The participating parents were satisfied with the therapy option and medical care. We identified two main areas for improvement: First, the suggested food for every step should be more diverse, according to the families’ culture background and nutritional needs/demands. Second, to reduce anxiety regarding the therapy, parents must be informed that although allergic reactions are common, they remain mild. Furthermore, we will suggest step changes under medical supervision, especially in families with a slow progression of the food ladder.
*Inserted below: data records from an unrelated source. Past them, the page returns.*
Lemma input_type_eq_ref (kwargs : dict) : input_type kwargs = input_type_ref kwargs.
Proof.
  unfold input_type, input_type_ref.
  destruct (kw kwargs "type") as [ty|]; [|done]. simpl.
  destruct ty as [| | | t | |]; try done. simpl.
  repeat (case_match; simplify_eq/=); done.
Qed.

(** C4: the [if]/[elif] chain of [section] is equivalent to a lookup
    of the discriminator in the table of recognised accessories, with
    [fields] handled apart and every other value ignored. *)
Theorem section_dispatch (kwargs : dict) : section kwargs = section_ref kwargs.
Proof. apply section_eq_ref. Qed.

(** C5: the [if]/[elif] chain of [input_type] is equivalent to a
    lookup of [kwargs['type']] in the table of recognised input
    elements; any other value leaves the block without an element. *)
Theorem input_type_dispatch (kwargs : dict) : input_type kwargs = input_type_ref kwargs.
Proof. apply input_type_eq_ref. Qed.

Lemma table_find_nonempty {A} (t : string) (tbl : list (string * A)) (a : A) :
  Forall (fun ka => ka.1 <> "") tbl -> table_find t tbl = Some a -> t <> "".
Proof.
  induction 1 as [|[k a'] tbl Hk _ IH]; simpl; [done|].
  destruct (String.eqb_spec t k); [subst; done | auto].
Qed.

Lemma get_truthy_str (kwargs : dict) (k t : string) :
  dict_lookup k kwargs = Some (VStr t) -> t <> "" -> get_truthy kwargs k = Some (VStr t).
Proof.
  intros H Ht. unfold get_truthy. rewrite H. simpl.
  by destruct (String.eqb_spec t "").
Qed.

(** C19: a [section] whose discriminator is a str it does not recognise
    (not an accessory kind and not [fields]) is built without any
    accessory, and no error is raised. *)
Theorem section_unrecognised (kwargs : dict) (st : value) (t : string) :
  dict_lookup "section_text" kwargs = Some st -> dict_lookup "type" kwargs = Some (VStr t) ->
  table_find t section_accessories = None -> t <> "fields" ->
  section kwargs = Ok [("type", VStr "section"); ("text", VDict (mrkdwn_object st))].
Proof.
  intros Hs Ht Hf Hne. rewrite section_eq_ref. unfold section_ref.
  rewrite (kw_lookup _ _ _ Hs).
  destruct (String.eqb_spec t "") as [->|Hnz]; [unfold get_truthy; by rewrite Ht|].
  rewrite (get_truthy_str _ _ _ Ht Hnz), Hf. simpl.
  by destruct (String.eqb_spec t "fields").
Qed.

Lemma section_unrecognised_witness :
  let kwargs := [("section_text", VStr "Pick a channel"); ("type", VStr "channels_select");
                 ("action_id", VStr "ch_1")] in
  section kwargs = Ok [("type", VStr "section"); ("text", VDict (mrkdwn_object (VStr "Pick a channel")))].
Proof. intros kwargs. apply (section_unrecognised kwargs _ "channels_select"); done. Defined.

(** C18: in the [fields] form the result has a [fields] list of mrkdwn
    objects and no [text], yet [section_text] is still required: a
    section without it raises [KeyError] before [fields_list] is
    read. *)
Theorem section_fields (kwargs : dict) :
  dict_lookup "type" kwargs = Some (VStr "fields") ->
  section kwargs =
    match dict_lookup "section_text" kwargs with
    | None => Err (KeyError (VStr "section_text"))
    | Some _ => section_fields_form kwargs
    end.
Proof.
  intros Ht. rewrite section_eq_ref. unfold section_ref, kw at 1, getitem.
  destruct (dict_lookup "section_text" kwargs); [|done]. simpl.
  by rewrite (get_truthy_str _ _ _ Ht).
Qed.

Lemma section_fields_witness :
  let kwargs := [("type", VStr "fields"); ("fields_list", VList [VStr "*A*"; VStr "*B*"])] in
  dict_lookup "type" kwargs = Some (VStr "fields") /\
  section kwargs = Err (KeyError (VStr "section_text")).
Proof. intros kwargs. split; [reflexivity|]. by rewrite section_fields. Defined.

(** C20: with a recognised accessory kind, the section is the text
    section plus an [accessory] key holding what the element
    constructor returns for the same arguments; the element's errors
    propagate unchanged. *)
Theorem section_accessory (kwargs : dict) (st : value) (t : string) build :
  dict_lookup "section_text" kwargs = Some st -> dict_lookup "type" kwargs = Some (VStr t) ->
  table_find t section_accessories = Some build ->
  section kwargs =
    (el ← build kwargs;
     mret [("type", VStr "section"); ("text", VDict (mrkdwn_object st)); ("accessory", VDict el)]).
Proof.
  intros Hs Ht Hf. rewrite section_eq_ref. unfold section_ref.
  rewrite (kw_lookup _ _ _ Hs).
  rewrite (get_truthy_str _ _ _ Ht); [|eapply table_find_nonempty; [|exact Hf]; forall_list; discriminate].
  rewrite Hf. unfold attach. simpl. by destruct (build kwargs).
Qed.

Lemma section_accessory_witness :
  let kwargs := [("section_text", VStr "Go"); ("type", VStr "button"); ("text", VStr "Click");
                 ("value", VStr "go"); ("action_id", VStr "go_1")] in
  section kwargs =
    Ok [("type", VStr "section"); ("text", VDict (mrkdwn_object (VStr "Go")));
        ("accessory", VDict [("type", VStr "button"); ("text", plain_text (VStr "Click"));
                             ("value", VStr "go"); ("action_id", VStr "go_1")])].
Proof. intros kwargs. rewrite (section_accessory kwargs (VStr "Go") "button" button); done. Defined.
With these improvements, the duration of therapy could be shortened, thus reducing the risk of an allergic reaction, the need for medical care by an allergist and therefore reducing healthcare costs.

Zusammenfassung

Ziel

Beurteilung der Milch- und Eitreppe zur Verbesserung der medizinischen Versorgung von Kindern mit Kuhmilch (KM)- und/oder Hühnerei (HE)-Allergie.

Methoden

Mithilfe eines anonymen retrospektiven Online-Fragebogens untersuchten wir die Perspektive der Eltern hinsichtlich der Therapieoption einer Milch- und Eitreppe bei Kindern mit KM- und/oder HE-Allergie.

Ergebnisse

Von den 54 kontaktierten Familien haben sich 29 an der Studie beteiligt, wobei 19/29 Kinder die Lebensmitteltreppen bereits abgeschlossen hatten. 19/29 Kinder zeigten während der Therapie eine allergische Reaktion, davon waren 17 kutan. 16/29 Eltern waren besorgt über den Stufenwechsel und 15/29 hatten Schwierigkeiten, die Therapie umzusetzen, da das Kind die angebotenen Nahrungsmittel ablehnte und aus Organisationsgründen. Die medizinische Betreuung sowie die Milch- und/oder Eitreppe als Therapieoption wurden als zufriedenstellend bewertet.

Fazit

Die teilnehmenden Eltern waren mit der Therapiemöglichkeit und der medizinischen Versorgung zufrieden. Wir haben zwei Hauptbereiche für Verbesserungen identifiziert: Die empfohlenen Nahrungsmittel für jeden Schritt sollten vielfältiger sein, entsprechend den kulturellen Bedürfnissen bzw. notwendigen Auslassdiäten der Familien/Patienten. Außerdem sollten die Eltern darüber informiert werden, dass allergische Reaktionen zwar häufig auftreten, aber mild bleiben, um Ängste vor der Therapie zu verringern. Zudem möchten wir vor allem Familien, welche nur langsam mit den Treppen vorankommen, vorschlagen, die Stufenwechsel unter medizinischer Überwachung durchzuführen. Dadurch könnte die Therapiedauer verkürzt werden, um das Risiko einer allergischen Reaktion, die Notwendigkeit einer medizinischen Betreuung durch Allergologen/innen sowie die Gesundheitskosten zu senken.



Publication History

Article published online:
20 January 2025

© 2025. Thieme. All rights reserved.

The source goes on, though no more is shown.